From: Miles Osborne (osborne@cogsci.ed.ac.uk)
Date: Mon Jan 22 2001 - 18:04:13 MET

  • Next message: Vangehuchten Lieve: "Corpora: tagger/parser for Spanish"

    yes, i agree: when making claims that approach X is better than approach
    Y, people really ought to also consider training/testing on material other
    than just wsj / bnc etc. the key ideas here are bias and variance: if an
    approach (eg neural nets, EM etc) has a high bias and variance (will give
    different results if either parameters are varied or the training set
    varies) then any results reported using a single distribution won't
    necessarily hold in some other scenario. or, just because your parser is
    good at wsj doesn't necessarily mean that it will be good at susanne.

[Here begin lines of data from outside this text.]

Lemma start_ok err s o s' :
  threads_ok s → User.start make_http err s = (o, s') → (∀ f, o ≠ Crash f) → threads_ok s'.
Proof.
  intros Hok. unfold User.start. case_match; [by intros [= <- <-]|].
  unfold mbind at 1, stM_bind at 1. destruct (User.create_listen_key _ _) as [ok s1] eqn:Hk.
  assert (Hst : User.started_ s1 = true) by (apply create_listen_key_threads in Hk as (_ & _ & _ & -> & _); done).
  assert (Hok1 : threads_ok s1) by (eapply same_threads_ok; [by eapply create_listen_key_threads | by apply started_ok]).
  destruct ok as [key|e|f]; [|intros [= <- <-]; done..].
  unfold mbind at 1, stM_bind at 1. destruct (decide (key = "")).
  - intros [= <- <-] _. by eapply same_threads_ok; [|exact Hok1].
  - intros Hb Hf. eapply start_body_ok; [| |exact Hb | done]; [by eapply same_threads_ok; [|exact Hok1] | done].
Qed.

Lemma stop_ok s o s' :
  threads_ok s → User.stop make_http s = (o, s') → (∀ f, o ≠ Crash f) → threads_ok s' ∧ User.idle s'.
Proof.
  intros Hok. destruct (stop_consumer_ok s Hok) as (H1 & H2 & H3 & H4 & H5). unfold User.stop.
  set (s1 := User.with_keep_alive false true (User.stop_consumer s)).
  assert (Hgoal : ∀ s2, same_threads s1 s2 → threads_ok (User.disconnect s2) ∧ User.idle (User.disconnect s2)).
  { intros s2 (A1 & A2 & A3 & A4 & A5 & A6). unfold s1 in *. simpl in *. split.
    - split; simpl; rewrite ?A1, ?A2, ?A5, ?H1, ?H2; done.
    - unfold User.idle. simpl. by rewrite A1, A2, A5, H1, H2. }
  case_decide; [intros [= <- <-] _; by apply Hgoal|].
  destruct (User.delete_listen_key _ _ s1) as [od s2] eqn:Hd. apply delete_threads in Hd.
  destruct od as [[]|e|f]; intros [= <- <-] Hf; [by apply Hgoal | by apply Hgoal | by destruct (Hf f)].
Qed.

Lemma call_ok s c s' : threads_ok s → call_step s c s' → threads_ok s'.
Proof.
  intros Hok (o & He & Hf). destruct c as [m| | |err| |]; simpl in He.
  - unfold User.set_dispatch_mode in He. destruct (User.started_ s) eqn:Hs; simplify_eq; [done|].
    destruct Hok as [H1 H2 H3]. split; simpl; [done | | done]. intros H. destruct (H2 H). congruence.
  - simplify_eq. by eapply same_threads_ok; [|exact Hok].
  - simplify_eq. by eapply same_threads_ok; [|exact Hok].
  - by eapply start_ok.
  - unfold User.keep_alive in He. case_decide; [by simplify_eq|].
    eapply same_threads_ok; [by eapply renew_threads | done].
  - by eapply stop_ok.
Qed.

End threads.

(** *** What stop leaves behind *)
Section restart.
Context {E : Type} (dispatch : string → outcome exn (option E)) (stale : nat → bool).

(** [start_consumer] on a [queue_state_] that an earlier session left. *)
Definition start_consumer : stM (ustate (E := E)) exn () := λ u,
  let s := st u in
  (Ok (), with_st (Delivery.State (Delivery.mode s) (Delivery.queue s) true true (Delivery.delivered s) (Delivery.crashed s)) u).

End restart.
End UserLife.

(** ** Examples *)
Module UserLifeWitness.
Import Tree User Life UserLife UserWitness HttpWitness RestWitness.

Definition orders : string → outcome exn (option User.event) := User.do_dispatch (L := TreeJson) true true.
Definition never : nat → bool := λ _, false.

Definition wss_url : Wss.ParsedWssUrl :=
  {| Wss.host := "stream.binance.com"; Wss.port := "9443" |}.

Definition started (m : DispatchMode) : option (Base.world (ustate (E := User.event))) :=
  Base.exec_all (subscribed orders never 7 WebSocketConfig_default m "/ws/pqia91") (Base.empty_world (Life.start m)).

(** [stop] joins the consumer and closes the connection; an execution
    report that arrives in between is queued. *)
Definition stopping_late : list (Base.action (ustate (E := User.event))) :=
  [Base.Other request_stop; Base.Other (consume orders); Base.Io 7 (Wss.ReadText report_msg); Base.Disconnect 7].

(** [start] again: the same queue, a new consumer. *)
Definition restarting : list (Base.action (ustate (E := User.event))) :=
  [Base.Other start_consumer; Base.Other (consume orders)].

(** The consumer and the callbacks made once [stop] is through, and the
    callbacks made once [start] has been called again. *)
Definition stop_then_start : option (bool * list User.event * list User.event) :=
  w ← started Queued;
  w1 ← Base.exec_all stopping_late w;
  w2 ← Base.exec_all restarting w1;
  Some (Delivery.consumer (st (Base.user w1)), Delivery.delivered (st (Base.user w1)),
        Delivery.delivered (st (Base.user w2))).

(** stop ends the consumer before the connection: a message read in between stays in the
    queue and is delivered after the next start. *)
Theorem stale_message_after_restart : stop_then_start = Some (false, [], [OnOrder report_order]).
Proof. vm_compute. reflexivity. Qed.

Definition reading : list (Base.action (ustate (E := User.event))) :=
  [Base.Io 7 (Wss.ReadText report_msg); Base.Io 7 (Wss.ReadText "noise"); Base.Other (consume orders)].



Lemma consumer_drains_witness :
  ∃ tr s, run (Delivery.step orders) (Delivery.init Queued) tr s ∧
    ∀ tr' s', run (Delivery.step orders) s tr' s' → Forall Drain.quiet tr' → Delivery.StopRequested ∉ tr' → length tr' ≤ 2.
Proof.
  set (s := Delivery.State Queued ["noise"] false true ([] : list User.event) false).
  assert (Hr : run (Delivery.step orders) (Delivery.init Queued) [Delivery.Received "noise" true; Delivery.StopRequested] s).
  { eapply run_cons; [apply (Delivery.recv_push orders (Delivery.init Queued) "noise" ["noise"]); [done | done|]|].
    { apply (Fifo.bq_push _ []). vm_compute. lia. }
    eapply run_cons; [by apply Delivery.stop | apply run_nil]. }
  eexists _, s. split; [exact Hr|]. intros tr' s' Hrun Hq Hn.
  apply (Drain.consumer_drains orders (do_dispatch_no_throw true true) _ s tr' s' Hr); [done | | exact Hrun | exact Hq | exact Hn].
  intros msg f Hin. apply list_elem_of_singleton in Hin as ->. vm_compute. done.
Defined.

Lemma drain_unbounded_witness :
  ∃ tr s, run (Delivery.step orders) (Delivery.init Queued) (Delivery.StopRequested :: tr) s ∧
    length (omap Delivery.taken tr) = 5 ∧ Drain.stopping s.
Proof. apply (Drain.drain_unbounded orders "noise" 5). vm_compute. reflexivity. Defined.
End UserLifeWitness.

    here's an example paper that, at least in my opinion, takes empirical
    evaluation seriously:

    http://robotics.stanford.edu/~ronnyk/vote.ps.gz

    Bauer, Eric, Kohavi Ron, An Empirical Comparison of Voting Classification
    Algorithms: Bagging, Boosting, and Variants. To appear in the journal
    Machine Learning Vol 36, Nos. 1/2, July/August 1999, pages 105-139
    compressed postscript (632K) updated 5/22 /99 or acrobat (PDF).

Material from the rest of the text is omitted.